[Probiótico e simbiótico em ração para frangos: desempenho e Enterobacteriaceae]

P.R.S.C. Leite H.B. Oliveira V.B.L. Souza F.O. Rocha T.H. Oliveira Sobre os autores

RESUMO

Objetivou-se avaliar o efeito do probiótico e do simbiótico sobre o desempenho e a contagem de Enterobacteriaceae em frangos. Foram utilizados 640 pintos de corte, machos, de um dia de idade, distribuídos em delineamento inteiramente ao acaso, com quatro tratamentos, oito repetições com 20 aves cada. Os tratamentos foram: ração com melhorador de desempenho (bacitracina de zinco) (controle positivo); ração sem melhorador de desempenho e sem probiótico/simbiótico (controle negativo); ração com probiótico e ração com simbiótico. Aos 35 dias, cinco aves por tratamento foram eutanasiadas para retirada de conteúdo intestinal e determinação de Enterobacteriaceae.
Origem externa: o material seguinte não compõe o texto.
Lemma main_no_run_witness :
  @main float binary64 (world_of 100000 0 300000000 100000 0 [])
    = Undef Conversion /\
  @main xreal exact (world_of 100000 0 300000000 100000 0 [])
    = Undef Conversion.
Proof.
  apply (main_no_run (world_of 100000 0 300000000 100000 0 []) 300000000).
  - discriminate.
  - reflexivity.
  - reflexivity.
  - reflexivity.
  - vm_compute. reflexivity.
  - left. cbn. lia.
Defined.

Lemma percentiles_defined_witness :
  exists ps,
    @percentiles float binary64 example_runs 100 (percentile_reads 4) = Ok ps /\
    ps.*1.*1 = reported 4.
Proof.
  apply (percentiles_defined (D := float) example_runs 100 4).
  - reflexivity.
  - lia.
  - unfold INT_MAX. lia.
Defined.

Lemma trials_is_min_witness :
  trials 5 0 (fun _ => tick 100000) ULLONG_MAX <= ULLONG_MAX /\
  forall j, (0 <= j < 0 + 5)%nat ->
            trials 5 0 (fun _ => tick 100000) ULLONG_MAX
            <= elapsed_us (tick 100000).
Proof. apply (trials_is_min (fun _ => tick 100000) 5 0%nat ULLONG_MAX). Defined.

(** Each percentile printed for [n] runs (up to 21691754) reads index
    floor(n * p / 100) - 1 of the sorted array, which is inside it: the
    value of rank floor(n * p / 100), counted from 1. *)
Lemma percentile_reads_rank (n : Z) :
  1 <= n -> n * 99 <= INT_MAX ->
  Forall (fun pi => pi.2 = n * pi.1 / 100 - 1 /\ 0 <= pi.2 < n)
    (percentile_reads n).
Proof.
  intros Hn Hmax. unfold percentile_reads.
  repeat apply Forall_app_2;
    repeat match goal with
           | |- Forall _ (if ?c then _ else _) => destruct c eqn:?
           | |- Forall _ [] => constructor
           | |- Forall _ [_] => constructor; [cbn [fst snd] | constructor]
           end.
  - split; [apply pct_index_rank; lia |].
    apply (gated_index_in_bounds n 50 3); [tauto | lia | lia].
  - split; [apply pct_index_rank; lia |].
    apply (gated_index_in_bounds n 90 10); [tauto | lia | lia].
  - split; [apply pct_index_rank; lia |].
    apply (gated_index_in_bounds n 99 100); [tauto | lia | lia].
  - rewrite Z.div_mul by lia. split; [| apply last_index_in_bounds; lia].
    apply sint_id. unfold INT_MIN, INT_MAX in *. lia.
Qed.

Lemma percentile_reads_rank_witness :
  Forall (fun pi => pi.2 = 100 * pi.1 / 100 - 1 /\ 0 <= pi.2 < 100)
    (percentile_reads 100).
Proof. apply (percentile_reads_rank 100); unfold INT_MAX; lia. Defined.

(** From two runs up to 42949672 (where [runs * 50] still fits [int]) the
    summary reads the median and the slowest run inside the array. *)
Lemma summary_reads_in_bounds (runs : Z) :
  2 <= runs -> runs * 50 <= INT_MAX ->
  0 <= pct_index runs 50 < runs /\ 0 <= sint (runs - 1) < runs.
Proof.
  intros Hr Hmax. split; [now apply median_index_in_bounds |].
  apply last_index_in_bounds. unfold INT_MAX in *. lia.
Qed.

Lemma summary_reads_in_bounds_witness :
  0 <= pct_index 2 50 < 2 /\ 0 <= sint (2 - 1) < 2.
Proof. apply (summary_reads_in_bounds 2); unfold INT_MAX; lia. Defined.
(** [chats.find((c) => c.id === selectedChatId)] *)
Definition selectedChat (s : State) : option Chat :=
  match selectedChatId s with
  | Some sid => find (fun c => str_eqb (id c) sid) (chats s)
  | None => None
  end.

(** *** The wiring of the rendered view

    What the user can do once the view is rendered, each with the server
    replies it will meet.  After a handler has run the component renders
    again, and the second effect runs when [selectedChatId] has changed. *)

Inductive Action : Type :=
| Select (chatId : jsstring) (msgs : AxiosResult (list ServerMessage))
| OpenDm (now : jsstring) (user : User) (reply : AxiosResult ServerDm)
         (msgs : AxiosResult (list ServerMessage))
| Send (now : jsstring) (content : jsstring) (reply : AxiosResult SentData)
| CreateGroup (now : jsstring) (newGroup : GroupPayload)
              (reply : AxiosResult ServerGroup)
| ToggleFavorite (chatId : option jsstring).

Definition same_selection (a b : option jsstring) : bool :=
  match a, b with
  | Some x, Some y => str_eqb x y
  | None, None => true
  | _, _ => false
  end.

(** The dependency check of [useEffect(..., [selectedChatId])]. *)
Definition rerender (before : option jsstring)
    (msgs : AxiosResult (list ServerMessage)) : M State unit :=
  with_render (fun r =>
    if same_selection before (selectedChatId r) then ret tt
    else fetchMessagesEffect (selectedChatId r) msgs).

(** [Select] is [setSelectedChatId(item.id)] (a row of the list);
    [OpenDm] is [handleOpenDm(user)]; [Send] is the [onSendMessage] prop
    of the thread, which exists only for [selectedChat] and is called
    with its id; [CreateGroup] is the [onCreateGroup] prop of the dialog;
    [ToggleFavorite] is any of the star buttons. *)
Definition act (a : Action) : M State unit :=
  with_render (fun r =>
    match a with
    | Select chatId msgs =>
        setSelectedChatId (Some chatId) ;;
        rerender (selectedChatId r) msgs
    | OpenDm now user reply msgs =>
        handleOpenDm now user reply ;;
        rerender (selectedChatId r) msgs
    | Send now content reply =>
        match selectedChat r with
        | Some c => handleSendMessage now (id c) content reply
        | None => ret tt
        end
    | CreateGroup now newGroup reply => handleCreateGroup now newGroup reply
    | ToggleFavorite chatId => handleToggleFavorite chatId
    end).

Fixpoint acts (l : list Action) : M State unit :=
  match l with
  | [] => ret tt
  | a :: l' => act a ;; acts l'
  end.

(** A page load: the component mounts with its initial state, then the
    user acts. *)
Definition session (now : jsstring) (me : AxiosResult ServerMe)
    (convs : AxiosResult (option (list ServerConversation)))
    (dir : AxiosResult (list User)) (l : list Action)
  : Completion unit * State * list Event :=
  (mountEffect now me convs dir ;; acts l) initial.

End Handlers.

End Community.

(** ** [src/components/ChatThread.tsx], first component *)

Module ChatThread.

Record State : Type := mkState {
  messages : list Message;
  message : jsstring;
  loading : bool
}.

Definition setMessages (f : list Message -> list Message) : M State unit :=
  modify (fun s =>
    {| messages := f (messages s); message := message s;
       loading := loading s |}).

Definition setMessage (v : jsstring) : M State unit :=
  modify (fun s =>
    {| messages := messages s; message := v; loading := loading s |}).

Definition setLoading (v : bool) : M State unit :=
  modify (fun s =>
    {| messages := messages s; message := message s; loading := v |}).

Section Handlers.

Variable token : option jsstring.
Variable localeTime : jsstring -> jsstring.

(** Props: the open chat, and whether the parent passed [onSendMessage]. *)
Variable chat : Chat.
Variable hasOnSendMessage : bool.

Local Open Scope handler_scope.

Definition formatMessage (m : ServerMessage) : Message :=
  {| msg_id := toString (smsg_id m);
     sender := or_else (match smsg_sender m with
                        | Some s => sender_name s
                        | None => None
                        end) (lit "Unknown");
     content := smsg_content m;
     msg_timestamp := localeTime (smsg_createdAt m);
     isOwn := match smsg_sender m with
              | Some s => match sender_isMe s with
                          | Some b => b
                          | None => false
                          end
              | None => false
              end |}.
As médias das unidades formadoras de colônias, transformadas em log/UFC/g, e de desempenho foram submetidas à análise de variância e comparadas pelo teste Tukey. Foi observado efeito do probiótico e do simbiótico na fase inicial, sendo que aves apresentaram os mesmos resultados de ganho de peso e de peso corporal que o grupo de aves alimentado com bacitracina. Aos 42 dias, não houve efeito dos tratamentos sobre o desempenho. Aves que não receberam nenhum aditivo não apresentaram maior contagem de enterobactérias, sendo semelhantes aos demais tratamentos. A adição do probiótico e do simbiótico não compromete o desempenho dos frangos e não altera a contagem de Enterobacteriaceae.